Learning objectives
- Difference between α- and β thalassemia
- Recognize thalassemia
- Management of thalassemia
Definition and mechanisms
- Thalassemia is an inherited group of hematological disorders
- Synthesis of alpha or beta globin chains is deficient, characterized by decreased hemoglobin production
- More frequently found in the Mediterranean, Central Africa, China, and South East Asian regions
- The majority of hemoglobin is HbA in normal adults, which has two α and two β chains, i.e. α2β2
α thalassemia
- α0 thalassemia results from the elimination of α1 and α2 genes and/or regulatory sequences
- α+ thalassemia minor results from a single gene deletion or point mutation that prevents normal α chain production
- The resulting anemia is mild and of little anesthetic significance
- Hemoglobin H disease is caused by the interaction of α0 and α+ determinants (loss of three genes)

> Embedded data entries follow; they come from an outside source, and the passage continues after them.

(** With the globals of [__main__] and all detection services down, the
    report is that entry alone. *)
Example getIPs_leftover_run :
  fst (getIPs Ex2.net_garbled Ex.g0 Ex2.bound_state)
  = Ok [("ipv6", mkIp "AAAA" (PList []))].
Proof. reflexivity. Qed.

(** ** Purging, account by account *)

Lemma deleteEntries_option_run net type option s h d rs ids :
  buildHeaders option = Ok h ->
  fst (cf_api net (listing_endpoint option type) "GET" option [] None s)
    = Ok (PDict d) ->
  Py.lookup "result" d = Some (PList rs) ->
  Forall2 (fun r identifier => Py.getitem r "id" = Ok identifier) rs ids ->
  exists s',
    deleteEntries_option net type option s = (Ok tt, s')
    /\ calls s' = (calls s ++ list_request h option type
                             :: map (delete_request h option) ids)%list.
Proof.
  intros Hh Hv Hd Hids.
  destruct (cf_api_total net (listing_endpoint option type) "GET" option [] None s h Hh)
    as (v & s1 & Hrun & Hcalls & _).
  rewrite Hrun in Hv. simpl in Hv. injection Hv as ->.
  unfold deleteEntries_option. rewrite bind_run.
  unfold listing_endpoint in Hrun. rewrite Hrun.
  rewrite bind_lift. unfold and_get_result.
  rewrite (lookup_nonempty _ _ _ Hd). simpl Py.get. rewrite Hd.
  destruct rs as [| r rs].
  - inversion Hids; subst. simpl. exists s1. split; [reflexivity | exact Hcalls].
  - change (Py.truthy (PList (r :: rs))) with true. cbv iota.
    rewrite bind_lift. simpl Py.getitem. rewrite Hd.
    rewrite bind_lift. simpl Py.iter.
    destruct (deleteEntries_records_calls net option h (r :: rs) ids Hh Hids s1)
      as (s' & Hrest & Hcalls').
    exists s'. split; [exact Hrest |].
    rewrite Hcalls', Hcalls, <- app_assoc. reflexivity.
Qed.

(** The purge of a list of accounts, on a network whose answers do not depend
    on the moment of the request. *)
Lemma deleteEntries_accounts_run respond type hdr recs ids accounts :
  (forall option, In option accounts ->
     buildHeaders option = Ok (hdr option)
     /\ Forall2 (fun r identifier => Py.getitem r "id" = Ok identifier)
          (recs option) (ids option)
     /\ exists r d,
          respond (list_request (hdr option) option type) = Answered r
          /\ (status_code r < 400 \/ 600 <= status_code r)
          /\ json_body r = inr (PDict d)
          /\ Py.lookup "result" d = Some (PList (recs option))) ->
  forall s0, exists s',
    for_each accounts (deleteEntries_option (stateless respond) type) s0 = (Ok tt, s')
    /\ calls s' =
       (calls s0 ++
        flat_map (fun option =>
                    list_request (hdr option) option type
                    :: map (delete_request (hdr option) option) (ids option))
          accounts)%list.
Proof.
  induction accounts as [| option accounts IH]; intros Hall s0.
  - exists s0. split; [reflexivity | symmetry; apply app_nil_r].
  - destruct (Hall option (or_introl eq_refl))
      as (Hh & Hids & r & d & Hr & Hstatus & Hjson & Hd).
    destruct (deleteEntries_option_run (stateless respond) type option s0
                (hdr option) d (recs option) (ids option) Hh) as (s1 & Hrun & Hcalls).
    + rewrite (cf_api_answered (stateless respond) (listing_endpoint option type)
                 "GET" option [] None s0 (hdr option) r (PDict d) Hh Hr Hstatus Hjson).
      reflexivity.
    + exact Hd.
    + exact Hids.
    + destruct (IH (fun o Ho => Hall o (or_intror Ho)) s1) as (s' & Hrest & Hcalls').
      exists s'. split.
      * simpl for_each. rewrite bind_run, Hrun. exact Hrest.
      * rewrite Hcalls', Hcalls. simpl flat_map. rewrite <- app_assoc. reflexivity.
Qed.

(** X19: On a network whose answers do not depend on the moment of the request,
    when every account's listing is answered with records that all have an
    identifier, [deleteEntries] goes through the accounts in the order of the
    configuration and, for each, sends the listing call and then exactly one
    DELETE per listed record, in the order of the listing. *)
Theorem deleteEntries_one_delete_per_record respond g type hdr recs ids s :
  (forall option, In option (cloudflare (config g)) ->
     buildHeaders option = Ok (hdr option)
     /\ Forall2 (fun r identifier => Py.getitem r "id" = Ok identifier)
          (recs option) (ids option)
     /\ exists r d,
          respond (list_request (hdr option) option type) = Answered r
          /\ (status_code r < 400 \/ 600 <= status_code r)
          /\ json_body r = inr (PDict d)
          /\ Py.lookup "result" d = Some (PList (recs option))) ->
  exists s',
    deleteEntries (stateless respond) g type s = (Ok tt, s')
    /\ issued_since s s' =
       flat_map (fun option =>
                   list_request (hdr option) option type
                   :: map (delete_request (hdr option) option) (ids option))
         (cloudflare (config g)).
Proof.
  intros Hall. unfold deleteEntries.
  destruct (deleteEntries_accounts_run respond type hdr recs ids
              (cloudflare (config g)) Hall s) as (s' & Hrun & Hcalls).
  exists s'. split; [exact Hrun |].
  apply issued_since_app. exact Hcalls.
Qed.

(** ** Purging and the configuration *)






(** X20: When the listing call of an account fails, the purge logs the failure,
    deletes nothing for that account and goes on. *)
Theorem deleteEntries_option_listing_fails net type option s h :
  buildHeaders option = Ok h ->
  call_fails (net (length (calls s)) (list_request h option type)) ->
  exists msg,
    deleteEntries_option net type option s =
    (Ok tt,
     add_line (error_line "GET" (api_url (listing_endpoint option type)) msg)
       (record_call (list_request h option type) s)).
Proof.
  intros Hh Hfail.
  destruct (failure_of_failed (api_url (listing_endpoint option type)) _ Hfail)
    as [e He].
  exists (exn_msg e).
  unfold deleteEntries_option. rewrite bind_run.
  pose proof (cf_api_run net (listing_endpoint option type) "GET" option []
                None s h Hh) as Hrun.
  cbv zeta in Hrun. unfold list_request in He. rewrite He in Hrun.
  unfold listing_endpoint in Hrun at 1. rewrite Hrun. reflexivity.
Qed.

- The clinical picture is of chronic hemolytic anemia with Hb levels of 8–10 g dL
- Stimulates erythropoietin production and results in excess production of large amounts of β-chains
- α thalassemia major” occurs when all four alpha globin genes are non-functioning
- Is almost uniformly fatal in utero without intervention
β thalassemia
- Is an autosomal recessive defect of the beta-globin chains of the hemoglobin A molecule
- The clinical presentation typically manifests at approximately 4 to 6 months of age
- A defect in one beta globin allele will result in beta thalassemia minor
- An effective carrier state as individuals are usually asymptomatic or present with anemia
- Hemoglobin levels 2-3 g/dL < normal for age
- A defect in both alleles results in beta thalassemia major (Cooley anemia)

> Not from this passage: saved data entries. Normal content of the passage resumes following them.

(** * NetBox device monitoring: result log and module framework

    A shallow embedding of [netbox/dcim/monitoring.py].  Python objects
    live in an explicit store: list objects, [MonitoringResults] objects
    and [Monitoring] instances are addressed by locations, so that the
    in-place updates of the source ([list.append], [+=] on a list, the
    aliasing assignment in [__add__]) and object identity are visible. *)

From Stdlib Require Import ZArith String Sorted Permutation Lia.
From stdpp Require Import base tactics option list.

Local Open Scope string_scope.
Local Open Scope Z_scope.
Local Open Scope list_scope.

(** ** Constants of [dcim/constants.py] *)

(** Modelled from the spec: the five log-level constants imported from
    [.constants], whose values are not part of the source at hand.  They are
    kept abstract; the spec orders them DEFAULT, OK, INFO, WARNING, FAILURE
    from least to most severe, which [levels_ordered] records. *)
Class Constants := {
  LOG_DEFAULT : Z;
  LOG_OK : Z;
  LOG_INFO : Z;
  LOG_WARNING : Z;
  LOG_FAILURE : Z
}.

Definition levels_ordered (C : Constants) : Prop :=
  LOG_DEFAULT < LOG_OK /\ LOG_OK < LOG_INFO /\
  LOG_INFO < LOG_WARNING /\ LOG_WARNING < LOG_FAILURE.

(** The values upstream NetBox uses for its report log levels. *)
Definition netbox_levels : Constants :=
  {| LOG_DEFAULT := 0; LOG_OK := 10; LOG_INFO := 20;
     LOG_WARNING := 30; LOG_FAILURE := 40 |}.

Inductive Severity := DEFAULT | OK | INFO | WARNING | FAILURE.

#[global] Instance Severity_eq_dec : EqDecision Severity.
Proof. solve_decision. Defined.

Definition all_severities : list Severity := [DEFAULT; OK; INFO; WARNING; FAILURE].

Definition level_of `{Constants} (s : Severity) : Z :=
  match s with
  | DEFAULT => LOG_DEFAULT
  | OK => LOG_OK
  | INFO => LOG_INFO
  | WARNING => LOG_WARNING
  | FAILURE => LOG_FAILURE
  end.

(** Precedence of the spec: FAILURE > WARNING > INFO > OK > DEFAULT. *)
Definition precedence (s : Severity) : nat :=
  match s with
  | DEFAULT => 0 | OK => 1 | INFO => 2 | WARNING => 3 | FAILURE => 4
  end%nat.

(** ** Python values and exceptions *)

Abbreviation loc := nat (only parsing).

- Results in profound anemia requiring lifelong blood transfusions
Signs and symptoms
Intravascular hemolysis: | Perioperative anemia Jaundice, gallstones Splenic sequestration causes anemia and other hematological effects Free iron causes a vascular endothelial inflammatory response and its consequences, e.g. leading to systemic and Pulmonary hypertension (PH), cerebral ischemia, platelet activation, hypercoagulability |
Extramedullary erythropoiesis: | Frontoparietal bossing, prominent maxilla and zygomatic arch, compression of neural structures in bony canal including the spinal cord, bony deformities e.g. thoracic cage, spinal column |
Systemic effects of anemia: | High output cardiac failure, decreased oxygen delivery leading to poor growth |
Multiple transfusions: | Hypervolemia, coagulation defects, immunosuppression, iron overload |
Iron overload: | Cardiomyopathy, cardiac hypertrophy, myocarditis, pericarditis Liver failure and cirrhosis Renal tubular dysfunction, loss of concentrating renal function, and increased excretion of calcium, magnesium, and phosphate Endocrionpathy (diabetes, hypothyroidism, hypoparathyroidism, adrenal insufficiency) Immunosuppression: increased risk of infection |
Diagnosis
- Complete blood count
- Hemoglobin electrophoresis
- DNA-testing
- Metzer index, not a definitive test but in can suggest the possibility of thalassemia
Management
Suggested reading
- Pollard BJ, Kitchen, G. Handbook of Clinical Anaesthesia. Fourth Edition. CRC Press. 2018. 978-1-4987-6289-2.
- Thomas, C., Lumb, A.B., 2012. Physiology of haemoglobin. Continuing Education in Anaesthesia Critical Care & Pain 12, 251–256.
- Wilson, M., Forsyth, P., Whiteside, J., 2010. Haemoglobinopathy and sickle cell disease. Continuing Education in Anaesthesia Critical Care & Pain 10, 24–28.